> _Exercise requirements_
Among the entries below, find every line that contains the string "reflexivity", then copy it.

┄┄┄┄┄┄

Lemma register_conflict_and_persist_then_issue_witness :
  let first := AuthService.Register Reference.manager
                 (mkRegisterRequest "alice@example.com" "password123")
                 Reference.empty_world in
  let c := request "" "" "alice@example.com secret99" in
  is_Ok first.1 = true
  ∧ response (AuthHandler.Register Reference.manager c first.2) = EmailTaken
  ∧ users (AuthHandler.Register Reference.manager c first.2).2 = users first.2.
Proof.
  intros first c.
  destruct (register_conflict_and_persist_then_issue (fun w => w) Reference.manager
              (mkRegisterRequest "alice@example.com" "secret99") first.2 c)
    as [Ha _]; [vm_compute; reflexivity|].
  destruct Ha as (_ & Hh & Hr & Hu & _).
  - reflexivity.
  - exists 1%N. eexists. repeat split; vm_compute; reflexivity.
  - split; [reflexivity|]. split; [exact Hr|].
    unfold AuthHandler.Register, AuthService.Register. rewrite Hh. exact Hu.
Defined.

(** ** Registering an email twice *)

(** C8 (as the code has it).  After a registration has succeeded, a
    registration with the same email string (whatever the password), served
    by the database, fails with ["email already registered"] and is
    answered with the 409 [CONFLICT] response; afterwards exactly one row
    of the credential store holds that email, the one whose identifier the
    first registration returned.  The email is compared as the string
    received: the program applies no normalisation of its own. *)
Theorem second_registration_is_rejected `{Binding} `{Bcrypt} `{JWTWire}
    (j j' : JWTManager) (req req' : RegisterRequest) (resp : AuthResponse)
    (w w1 : World) (c : Context) :
  AuthService.Register j req w = (Ok resp, w1) →
  Reg_Email req' = Reg_Email req →
  healthy w1 →
  ShouldBindJSON_Register (Body c) = Ok req' →
  AuthService.Register j' req' w1
  = (Err (errors_New "email already registered"), served w1)
  ∧ response (AuthHandler.Register j' c w1) = EmailTaken
  ∧ (AuthHandler.Register j' c w1).2 = served w1
  ∧ ∃ u, users (served w1) !! UR_ID (AR_User resp) = Some u
         ∧ User_Email u = Reg_Email req
         ∧ ∀ k' u', users (served w1) !! k' = Some u' →
                    User_Email u' = Reg_Email req → k' = UR_ID (AR_User resp).
Proof.
  intros E1 He Hh Hb. unfold AuthService.Register in E1.
  rewrite Register_among_cases in E1.
  destruct (next_fault w); [done|].
  destruct (email_taken w (Reg_Email req)); [done|].
  destruct (GenerateFromPassword (Reg_Password req)) as [hashed|]; [|done].
  destruct (UserRepository.Create _ _) as [[user|e] w0] eqn:EC; [|done].
  rewrite GenerateToken_cases in E1. injection E1 as <- <-.
  destruct (Create_Ok _ _ _ _ EC eq_refl) as (Hin & Hfresh & Heq & Hemail & _ & Hlive & Huniq & _).
  simpl in Hemail, Huniq.
  set (w1 := tick (tick (tick w0))) in *.
  assert (users w1 = users w0) as Hu1.
  { unfold w1. by rewrite !(proj1 (tick_tables _)). }
  assert (email_taken w1 (Reg_Email req') = true) as Ht.
  { apply email_taken_true. exists (User_ID user), user.
    rewrite Hu1. repeat split; try done. congruence. }
  assert (AuthService.Register j' req' w1
          = (Err (errors_New "email already registered"), served w1)) as E2.
  { unfold AuthService.Register. by rewrite Register_among_cases, Hh, Ht. }
  unfold response, AuthHandler.Register, AuthHandler.Register_with.
  fold (AuthService.Register j' req' w1). rewrite Hb.
  fold (AuthService.Register j'). rewrite E2.
  split; [done|]. split; [done|]. split; [done|].
  destruct (served_tables w1) as (-> & _). rewrite Hu1. simpl.
  exists user. split; [done|]. split; [done|].
  intros k' u' Hk' He'. rewrite Heq in Hk'.
  apply lookup_insert_Some in Hk' as [[? ?]|[_ Hold]]; [done|].
  by destruct (Huniq k' u' Hold).
Qed.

┄┄┄┄┄┄

> _Reply to the task_
    as [Ha _]; [vm_compute; reflexivity|].
  - reflexivity.
  - exists 1%N. eexists. repeat split; vm_compute; reflexivity.
  - split; [reflexivity|]. split; [exact Hr|].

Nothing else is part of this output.